On December 1, 2021, it was announced that both seasons of the anime will receive an English dub produced by Ascendent Animation.

====My Childhood Friend is a Firefighter====

| No. overall | No. in season | Title | Directed by | Written by | Storyboarded by | Original release date |
|---|---|---|---|---|---|---|
| 1 | 1 | "Tonight, Wanna Stay at... My Place?" Transliteration: "Kon'ya, Orenchi... Kuru?" (Japanese: 今夜、俺んち…来る？) | Toshihiro Watase | Tombo | Toshihiro Watase | July 8, 2019 |
| 2 | 2 | "I'm Only Taking a Shower... but it Feels Good?" Transliteration: "Shawā Shiteru Dake na no ni... Kimochi i?" (Japanese: シャワーしてるだけなのに…きもちい？) | Rei Ishikura | Tombo | Rei Ishikura | July 15, 2019 |
| 3 | 3 | "I Won't Stop Until You Tell Me What You're Hiding." Transliteration: "Omae ga Kakushi Goto Hanasu Made, Yamenē." (Japanese: おまえが隠しごと話すまで、止めねぇ。) | Toshihiro Watase | Tombo | Toshihiro Watase | July 22, 2019 |
| 4 | 4 | "How Can I Hold Back When You're Showing Off Such a Sexy Yukata." Transliteration: "Sonna Iroppoi Yukata Sugata Miserarete, Gaman Dekiru ka yo." (Japanese: そんな色っぽい浴衣姿見せられて、我慢できるかよ。) | Toshihiro Watase | Tombo | Toshihiro Watase | July 29, 2019 |
| 5 | 5 | "I Can't Stay Quiet When You're Calling Out to Other Guys......." Transliteration: "Hoka no Otoko ga Koe Kakeru no, Damatte Mitenakya Ikenai Nante......." (Japanese: 他の男が声掛けるの、黙って見てなきゃいけないなんて……。) | Rei Ishikura | Tombo | Rei Ishikura | August 5, 2019 |
| 6 | 6 | "No One's Coming to the Pool at Night...... Right?" Transliteration: "Yoru no Pūru Nante, Dare mo Konai...... Daro?" (Japanese: 夜のプールなんて、誰も来ない……だろ？) | Rei Ishikura | Tombo | Rei Ishikura | August 12, 2019 |
| 7 | 7 | "I'll Definitely Save You." Transliteration: "Zettai ni Tasukeru Kara." (Japanese: 絶対に助けるから。) | Toshihiro Watase | Tombo | Toshihiro Watase | August 26, 2019 |
| 8 | 8 | "Now, Look at Only Me." Transliteration: "Ima wa Ore no Koto Dake Mitero." (Japanese: 今は俺のことだけ見てろ。

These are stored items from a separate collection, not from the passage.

(* ===== verification/ProblemCases.v ===== *)
(** * The lifecycle of problem cases: services/cluster-watcher/problemcase

    lookup.go and lifecycle.go: the label that identifies the affected resource,
    finding the open case of a resource and detector, creating or updating it,
    and resolving it.  [now] is the one reading of the clock of each
    operation. *)

From Stdlib Require Import Ascii.
From stdpp Require Import sorting.
From stdpp Require Import prelude gmap strings list.
From S2P Require Import Prelude GoBase Api Client Detectors.

Definition LabelAffectedResource : string := "kubechan.io/affected-resource".
Definition LabelDetector : string := "kubechan.io/detector".

Definition AffectedResourceLabelValue (ref : ResourceRef) : string :=
  let ns := if decide (rr_Namespace ref = EmptyString) then "cluster" else rr_Namespace ref in
  let v := to_lower (rr_Kind ref +:+ "." +:+ ns +:+ "." +:+ rr_Name ref) in
  if decide (63 < slen v) then stake 63 v else v.

(** The labels a case is looked up by and created with. *)
Definition caseLabels (ref : ResourceRef) (detectorName : string) : gmap string string :=
  {[ LabelAffectedResource := AffectedResourceLabelValue ref; LabelDetector := detectorName ]}.

Fixpoint firstUnresolved (items : list ProblemCase) : option ProblemCase :=
  match items with
  | [] => None
  | pc :: items' =>
      if decide (pct_State (status pc) <> ProblemCaseStateResolved) then Some pc else firstUnresolved items'
  end.

Section client.
Context {W : Type} `{!ObjectClient W ProblemCaseSpec ProblemCaseStatus}.

Definition FindOpen (controlNamespace : string) (ref : ResourceRef) (detectorName : string) (w : W)
    : res (option ProblemCase) :=
  match klist controlNamespace (caseLabels ref detectorName) w with
  | Err e => Err (ErrWrap "listing ProblemCases" e)
  | Ok items => Ok (firstUnresolved items)
  end.
(** C8: A debounced report respects the exclusion rules as they are when it runs:
    if a listed rule suppresses the detector on the object no problem case is
    created or changed; if none does, or the rules cannot be listed, the report
    goes through; and either way no resource gets a second open case. *)
Theorem run_job_respects_exclusions t1 t2 t3 (job : Job) (w : W) :
  let w' := run_job tzdb controlNamespace t1 t2 t3 job w in
  let report := CreateOrUpdate t3 controlNamespace (job_Ref job) (job_Severity job) (job_Detector job) (job_Symptoms job) w in
  match klist (S := ExclusionRuleSpec) (T := ExclusionRuleStatus) controlNamespace ∅ w with
  | Ok rules =>
      (Exists (suppresses tzdb t1 (co_meta (job_Object job)) (job_Detector job)) rules ->
         forall ns n, kget (S := ProblemCaseSpec) (T := ProblemCaseStatus) ns n w' = kget ns n w) /\
      (Forall (fun r => ~ suppresses tzdb t1 (co_meta (job_Object job)) (job_Detector job) r) rules -> w' = report.2)
  | Err _ => w' = report.2
  end /\
  (one_open_case controlNamespace w -> one_open_case controlNamespace w').
Proof using All.
  intros w' report. unfold w', run_job, IsExcluded. fold report.
  assert (Hrep : one_open_case controlNamespace w -> one_open_case controlNamespace report.2).
  { apply (CreateOrUpdate_one_open_case t3 controlNamespace (job_Ref job) (job_Severity job) (job_Detector job)
      (job_Symptoms job) w report.1). apply surjective_pairing. }
  destruct (klist controlNamespace ∅ w) as [rules|e]; [|done].
  destruct (firstExcluding tzdb t1 _ _ rules) as [[] n] eqn:Ef; simpl.
  - assert (Hsame : forall ns m, kget (S := ProblemCaseSpec) (T := ProblemCaseStatus) ns m
      match GetRule controlNamespace n w with Ok (Some rule) => (PatchMatchedStatus t2 rule w).2 | _ => w end = kget ns m w).
    { intros ns m. destruct (GetRule controlNamespace n w) as [[rule|]|]; [|done..].
      unfold PatchMatchedStatus, mbind, eff_bind, wrap. set (o := with_status rule _).
      destruct (kpatch_status rule o w) as [[] w1] eqn:Ep; simpl; by eapply frame_patch_status. }
    split; [split; [intros _; exact Hsame|]|].
    + apply firstExcluding_true in Ef as (l1 & rule & l2 & -> & Hs & _).
      intros [_ [Hn _]%Forall_cons]%Forall_app. done.
    + intros Hone ref det pc1 pc2 H1 H2. apply (open_case_ext _ _ _ w _) in H1; [|done].
      apply (open_case_ext _ _ _ w _) in H2; [|done]. by eapply Hone.
  - split; [split; [|done]|done]. intros (rule & Hin & Hs)%Exists_exists. exfalso.
    destruct (firstExcluding_false_any tzdb t1 (co_meta (job_Object job)) (job_Detector job) rules n Ef) as [_ Hf].
    by apply (Hf rule).
Qed.
End job_theorems.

) | Toshihiro Watase | Tombo | Toshihiro Watase | September 1, 2019 |

====My Boyfriend is a Firefighter====

| No. overall | No. in season | Title | Directed by | Written by | Storyboarded by | Original release date |
|---|---|---|---|---|---|---|
| 9 | 1 | "Happy, Birthday." Transliteration: "Tanjōbi, Omedetō." (Japanese: 誕生日、おめでとう。) | Toshihiro Watase | Eeyo Kurosaki | Toshihiro Watase | July 5, 2021 |
| 10 | 2 | "Therefore, Charge Ryo Firmly." Transliteration: "Da Kara, Shikkari Ryō o Jūden Shitoku." (Japanese: だから、しっかり涼を充電しとく。) | Toshihiro Watase | Eeyo Kurosaki | Toshihiro Watase | July 12, 2021 |
| 11 | 3 | "I Want a Reward for my Hard Work, Right Now." Transliteration: "Ganbatta Gohōbi ga Hoshii, Ima Sugu." (Japanese: 頑張ったご褒美がほしい、今すぐ。) | Ryū Motoyama | Eeyo Kurosaki | Kana Kawana | July 19, 2021 |
| 12 | 4 | "You Can Just Call me As It Is." Transliteration: "Sonomama Denwa Shite Ii yo." (Japanese: そのまま電話していいよ。) | Ryū Motoyama | Eeyo Kurosaki | Kana Kawana | July 26, 2021 |
| 13 | 5 | "It's My Girlfriend. I'll Never Let Her Go." Transliteration: "Ore no Kanojo da. Zettai ni Watasanē." (Japanese: 俺の彼女だ。絶対に渡さねえ。) | Ryū Motoyama | Eeyo Kurosaki | Kana Kawana | August 2, 2021 |
| 14 | 6 | "How Much Do You Like It, Tell me With a Kiss." Transliteration: "Dorekurai Suki ka, Kisu de Oshiete." (Japanese: どれくらい好きか、キスで教えて。) | Ryū Motoyama | Eeyo Kurosaki | Toshihiro Watase | August 9, 2021 |
| 15 | 7 | "I Want to Hear it Once Again. You Will Regret Not Saying it." Transliteration: "Mō Ikkai kikitai. Iwanai to Kōkaisaseru." (Japanese: もう一回聞きたい。言わないと後悔させる。) | Toshihiro Watase | Eeyo Kurosaki | Toshihiro Watase | August 16, 2021 |
| 16 | 8 | "I Used To Be a Childhood Friend Back Then, But Now I'm a Boyfriend." Transliteration: "Ano Koro wa Osananajimi Datta Kedo, Ima wa Koibitotte Koto ga." (Japanese: あの頃は幼馴染だったけど、今は恋人ってことが。) | Toshihiro Watase | Eeyo Kurosaki | Toshihiro Watase | August 23, 2021 |

==Reception==

Rebecca Silverman from Anime News Network felt that the first volume was a "fun contemporary romance" for adult women aside from yaoi manga and claimed Ryo was a strong female lead; however, she also warned that there were some non-consensual scenes.